Folks, please consider whether further posts here will be useful or productive. The OP’s question was answered, and I moved one more specific question to its own thread.
But the answer to the other general-complaints-and-comments is almost inevitably “we know”. If there’s a specific thing that is bugging you but doesn’t quite rise to the level of filing an issue, consider the #gripes channel on Slack. There have been many good issues filtered through there.
I agree that a feature freeze is needed, not that it should be called 1.0. Putting a feature freeze in 0.7 will be sufficient: Julia developers do read the Julia time lines, developers not (yet) into Julia will not.
Julia does not have the market clout (as does Microsoft, people already know and need Windows) to easily survive the fall-out of a botched first real release. If first time users experience extreme slowness and lots of errors following a basic tutorial (just making some graphs) they will stop at this stage (esp. as they come in expecting to find a fast language) and not look back. Also, are we absolutely sure that the slowness of precompilation and first use can be solved without breaking changes?
Well, i have to say ‘ridiculous’ has -at least for me- the definition of ‘you read it and start laughing’. This could be formulated differently, but politness doesn’t apply here. It’s based on observation and experience.
That statement is made in a specific context (i.e. that something is a “showstopper”). Please do not pull things from the context. If you want to tell Kristoffer something than please send him a direct private message. You attack Kristoffer in public here and even mention his employer which certainly has nothing to do with this discussion.
← my feeling when I keep reading words like “ridiculous” on this forum.
I don’t think @ScottPJones has attacked anyone. He shared his (correct) view about the lack of politeness of the word “ridiculous”, and highlighted that these words shouldn’t be used by someone from inside JuliaComputing towards a user of the language.
At least for me, a non-native speaker, the word ridiculous is very aggressive and demotivating. If I was admin I would hide that post instead of Scott’s post. That would have saved all this discussion again.
Not at all. I was trying to gently remind him to follow the Julia Community Standards:
Be respectful and inclusive.
and
Ask yourself if a comment or statement might make someone feel unwelcomed or like an outsider.
@liso had pointed out something that a number of people have complained about, which might be made better by having the precompilation done as part of Pkg.update (when you expect updating might take some time), instead of hitting you when you first use the package (you might not have even known you were using it, because it was used by some package used it from another package that you did use…)
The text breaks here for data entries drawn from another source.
Lemma param_ok v i : wf v -> 0 <= i < 10 -> exists p, param v i = Done p /\ 0 <= p < 2 ^ 31.
Proof.
  intros Hw Hi. destruct (arr_get_total (esc_params v) i) as [p Hp]; [rewrite (wf_params _ Hw); lia|].
  exists p. split; [done|]. apply arr_get_done in Hp as [_ Hp].
  pose proof (wf_param_range _ Hw) as Hf. rewrite Forall_lookup in Hf. by apply Hf in Hp.
Qed.

(** Reads the parameter at the head of the goal. *)
Ltac get_param Hw p Hp :=
  match goal with |- context [param ?v ?i] =>
    destruct (param_ok v i Hw ltac:(lia)) as (p & -> & Hp); rewrite done_bind; cbv beta zeta
  end.

Lemma count_param_ok v : wf v -> exists n, count_param v = Done n /\ 0 <= n.
Proof.
  intros Hw. unfold count_param. get_param Hw p Hp. eexists. split; [done|]. case_match; lia.
Qed.

Lemma wf_set_attribute v p : wf v -> wf (set_attribute v p) /\ parser (set_attribute v p) = parser v.
Proof. intros Hw. unfold set_attribute, flag_set, flag_clear. repeat case_match; (split; [wf_same | done]). Qed.

Lemma set_attributes_keeps n : forall v i,
  wf v -> 0 <= i -> i + Z.of_nat n <= 10 -> keeps v (set_attributes_from n v i).
Proof.
  induction n as [|n IH]; intros v i Hw H0 Hn; cbn [set_attributes_from]; [by apply keeps_done|].
  fold (param v i). get_param Hw p Hp. destruct (wf_set_attribute v p Hw) as [Hw' Hp'].
  destruct (IH (set_attribute v p) (i + 1)) as (v' & -> & ? & ?); auto; [lia | lia |].
  exists v'. split_and!; auto. congruence.
Qed.

Lemma vt_esc_disp_keeps v cmd : wf v -> keeps v (vt_esc_disp v cmd).
Proof.
  intros Hw. pose proof (wf_bounds _ Hw). unfold vt_esc_disp. get_param Hw p Hp.
  repeat case_match; [| |apply draws_keeps, vt_clear_draws; done | by apply keeps_done].
  - unfold vt_clear_to_end. rewrite (proj2 (Z.ltb_lt _ _)) by lia. cbv zeta.
    apply draws_keeps, draws_draws; [apply fill_cols_draws; auto; lia|]. intros b Hw1.
    apply fill_rows_draws; simpl; auto; lia.
  - unfold vt_clear_to_cursor. rewrite (proj2 (Z.ltb_ge _ _)) by lia.
    apply draws_keeps, draws_draws; [apply fill_rows_draws; auto; lia|]. intros b Hw1.
    apply fill_cols_draws; simpl; auto; lia.
Qed.

Lemma vt_esc_clear_line_keeps v cmd : wf v -> keeps v (vt_esc_clear_line v cmd).
Proof.
  intros Hw. pose proof (wf_bounds _ Hw). unfold vt_esc_clear_line. get_param Hw p Hp.
  repeat case_match; [..|by apply keeps_done]; apply draws_keeps, fill_cols_draws; auto; lia.
Qed.

Lemma wf_tty_write v str : wf v -> wf (vt_tty_write_string v str) /\ parser (vt_tty_write_string v str) = parser v.
Proof. intros Hw. unfold vt_tty_write_string, call. case_match; (split; [wf_same || done | done]). Qed.

Lemma vt_esc_report_keeps v cmd : wf v -> keeps v (vt_esc_report v cmd).
Proof.
  intros Hw. unfold vt_esc_report. get_param Hw p Hp. cbv zeta.
  repeat case_match; apply keeps_done; auto; by apply wf_tty_write.
Qed.

Lemma vt_set_tabs_keeps v t :
  wf v -> length t = 32%nat -> (tabs = true -> forall j, cols v <= j < 256 -> bit_at t j = false) ->
  wf (set_tab_stops t v).
Proof. intros [] ??. by split. Qed.

Lemma bit_at_zeros n j : bit_at (replicate n 0) j = false.
Proof.
  unfold bit_at. destruct (replicate n 0 !! Z.to_nat (j / 8)) as [x|] eqn:E; simpl; [|apply Z.testbit_0_l].
  apply lookup_replicate in E as [-> _]. apply Z.testbit_0_l.
Qed.

Lemma vt_unset_tab_keeps v cmd : wf v -> keeps v (vt_unset_tab v cmd).
Proof.
  intros Hw. pose proof (wf_bounds _ Hw). unfold vt_unset_tab. get_param Hw p Hp.
  repeat case_match; [| |by apply keeps_done].
  - destruct (bit_update_total Z.clearbit (tab_stops v) (cur_col v)) as [t Et]; [rewrite (wf_tabs _ Hw); lia|].
    unfold bit_clear at 1. rewrite Et, done_bind. apply keeps_done; [|done].
    apply vt_set_tabs_keeps; auto.
    + apply bit_at_update in Et as [-> _]; [|lia]. by apply Hw.
    + intros Htab j Hj. eapply (bit_clear_subset (tab_stops v) (cur_col v)); [lia | lia | done |]. by apply Hw.
  - apply keeps_done; [|done]. apply vt_set_tabs_keeps; auto. intros _ j Hj. apply bit_at_zeros.
Qed.

Lemma dec_setting_keeps v cmd : wf v -> keeps v (vt_set_dec_setting v cmd) /\ keeps v (vt_unset_dec_setting v cmd).
Proof.
  intros Hw. unfold vt_set_dec_setting, vt_unset_dec_setting.
  assert (Hclear : keeps v (v ← vt_clear v; Done (vt_set_cursor_origin_relative v 0 0))).
  { apply draws_bind; [by apply vt_clear_draws|]. intros b Hw1.
    apply keeps_done; [by apply wf_set_cursor_origin | by rewrite parser_set_cursor_origin]. }
  assert (Horigin : forall b, keeps v (Done (vt_set_cursor_origin_relative (set_origin_mode b v) 0 0))).
  { intros b. apply keeps_done; [apply wf_set_cursor_origin; wf_same | by rewrite parser_set_cursor_origin]. }
  split; get_param Hw p Hp; repeat case_match; auto; apply keeps_done; auto; wf_same.
Qed.

Lemma lbracket_table_keeps v ch h :
  wf v -> esc_param_count v <= 10 -> ch <> 114 -> lbracket_table ch = Some h -> keeps v (h v ch).
Proof.
  intros Hw Hc Hr H. unfold lbracket_table in H. pose proof (wf_count _ Hw).
  repeat (case_match; [injection H as <-|]); try done.
  - apply set_attributes_keeps; auto; lia.
  - unfold vt_esc_cursor_move. get_param Hw p0 Hp0. get_param Hw p1 Hp1. cbv zeta.
    apply keeps_done; [by apply wf_set_cursor_origin | by rewrite parser_set_cursor_origin].
  - unfold vt_esc_cursor_cmd. get_param Hw p0 Hp0. cbv zeta.
    apply keeps_done; repeat case_match; auto using wf_set_cursor.
  - by apply vt_esc_disp_keeps.
  - by apply vt_esc_report_keeps.
  - by apply vt_esc_clear_line_keeps.
  - unfold vt_esc_set_mode. get_param Hw p0 Hp0. case_match; apply keeps_done; auto. wf_same.
  - unfold vt_esc_delete_line. destruct (count_param_ok v Hw) as (n & -> & Hn). obind.
    apply draws_keeps; by apply scroll_from_cursor_draws.
  - unfold vt_esc_delete_character. destruct (count_param_ok v Hw) as (n & -> & Hn). obind.
    apply draws_keeps; by apply shift_left_draws.
  - unfold vt_esc_insert_line. destruct (count_param_ok v Hw) as (n & -> & Hn). obind.
    apply draws_keeps; by apply scroll_up_draws.
  - unfold vt_esc_insert_character. destruct (count_param_ok v Hw) as (n & -> & Hn). obind.
    apply draws_keeps; by apply shift_right_draws.
  - apply keeps_done; by apply wf_tty_write.
  - lia.
  - by apply vt_unset_tab_keeps.
Qed.

Lemma reset_tab_stops_ok :
  exists t, reset_tab_stops = Done t /\ length t = 32%nat /\ forall j, 80 < j < 256 -> bit_at t j = false.
Proof.
  eexists. split; [vm_compute; reflexivity|]. split; [reflexivity|]. intros j Hj.
  assert (H : forallb (fun j => negb (bit_at [1;1;1;1;1;1;1;1;1;1;1;0;0;0;0;0;0;0;0;0;0;0;0;0;0;0;0;0;0;0;0;0] j))
    (seqZ 81 175) = true) by (vm_compute; reflexivity).
  rewrite forallb_forall in H. specialize (H j). rewrite negb_true_iff in H. apply H.
  apply list_elem_of_In, elem_of_seqZ. lia.
Qed.

Lemma wf_updatecur v : wf v -> wf (vt_updatecur v) /\ parser (vt_updatecur v) = parser v.
Proof. intros Hw. unfold vt_updatecur, call. case_match; (split; [wf_same || done | done]). Qed.

Lemma vt_reset_keeps v : wf v -> keeps v (vt_reset v).
Proof.
  intros Hw. pose proof (wf_bounds _ Hw). unfold vt_reset. destruct reset_tab_stops_ok as (t & -> & Hl & Ht).
  rewrite done_bind. cbv beta zeta. set (v1 := set_tab_stops t _).
  assert (Hw1 : wf v1).
  { destruct Hw. split; simpl; auto. - split; simpl; lia. - intros Htab j Hj. apply Ht. specialize (wf_wide0 Htab). lia. }
  destruct (vt_clear_draws v1 Hw1) as (b & -> & Hw2). rewrite done_bind.
  destruct (wf_updatecur _ Hw2) as [Hw3 Hp3]. by exists (vt_updatecur (set_buf b v1)).
Qed.

(** * The parser on its own *)

(** What a character does to the parser; [None] when it leads outside of the
    parameter array or the command tables, overflows a parameter, or selects
    a scrolling region. *)
Definition parser_step (p : vt_state * Z * list Z) (ch : Z) : option (vt_state * Z * list Z) :=
  let '(s, count, params) := p in
  if (ch =? 0) || bool_decide (ch ∈ [10; 13; 9; 8; 11; 12]) || ((ch =? 7) || (ch =? 14) || (ch =? 15)) then Some p
  else if ch =? 27 then Some (VT_STATE_ESC, count, params)
  else match s with
  | VT_STATE_BEGIN => Some p
  | VT_STATE_ESC =>
      if ch =? 91 then Some (VT_STATE_LBRACKET, 0, replicate 10 0)
      else if ch =? 35 then Some (VT_STATE_NUMBERSIGN, 0, replicate 10 0)
      else if ch =? 40 then Some (VT_STATE_OPENPAREN, count, params)
      else if ch =? 41 then Some (VT_STATE_CLOSEPAREN, count, params)
      else Some (VT_STATE_BEGIN, count, params)
  | VT_STATE_LBRACKET =>
      if (48 <=? ch) && (ch <=? 57) then
        p ← params !! Z.to_nat count;
        if p * 10 + (ch - 48) <? 2 ^ 31 then
          Some (VT_STATE_LBRACKET, count, <[Z.to_nat count := p * 10 + (ch - 48)]> params)
        else None
      else if ch =? 59 then if count <? 10 then Some (VT_STATE_LBRACKET, count + 1, params) else None
      else if ch =? 63 then Some p
      else if (0 <=? ch) && (ch <? 128) && (count <? 10) && negb (ch =? 114)
      then Some (VT_STATE_BEGIN, count + 1, params) else None
  | VT_STATE_NUMBERSIGN => if ch =? 56 then Some p else Some (VT_STATE_BEGIN, count, params)
  | VT_STATE_OPENPAREN | VT_STATE_CLOSEPAREN => Some (VT_STATE_BEGIN, count, params)
  end.

Fixpoint parser_run (p : vt_state * Z * list Z) (buf : list Z) : option (vt_state * Z * list Z) :=
  match buf with
  | [] => Some p
  | ch :: buf' => p ← parser_step p ch; parser_run p buf'
  end.

(** [m] succeeds, keeps the invariant, and takes the parser to [p]. *)
Definition steps_to (m : outcome vt) (p : vt_state * Z * list Z) : Prop :=
  exists v, m = Done v /\ wf v /\ parser v = p.

Lemma wf_set_state v s : wf v -> wf (set_state s v).
Proof. intros. wf_same. Qed.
There is absolutely nothing “ridiculous” about what @liso said.
Your saying that I attacked Kristoffer is very insulting to me.
I think that the employees of JuliaComputing should hold themselves to a higher standard of behavior, first off, because poor behavior on their part has the potential to damage the reputation of the Julia community as a whole, given that the company was founded by the co-creators of the language, and secondly, because JuliaComputing has directly received a serious amount of funding from the Moore Foundation, a large grant from the Sloan Foundation, as well as more recently investments from General Catalyst and Founder Collective.
I know that when I worked for InterSystems, there were very strict policies on how employees (and consultants like me) behaved when dealing with customers (or potential customers), especially in public forums.
I think it matters in the sense that he is not an ordinary user. His biased opinion can interfere with the progress of the language: if every time a user comes to give feedback and gets back a word such as “ridiculous”, the language won’t improve and the user won’t come back. I am myself considering leaving Discourse after many attempts to make it more civilized.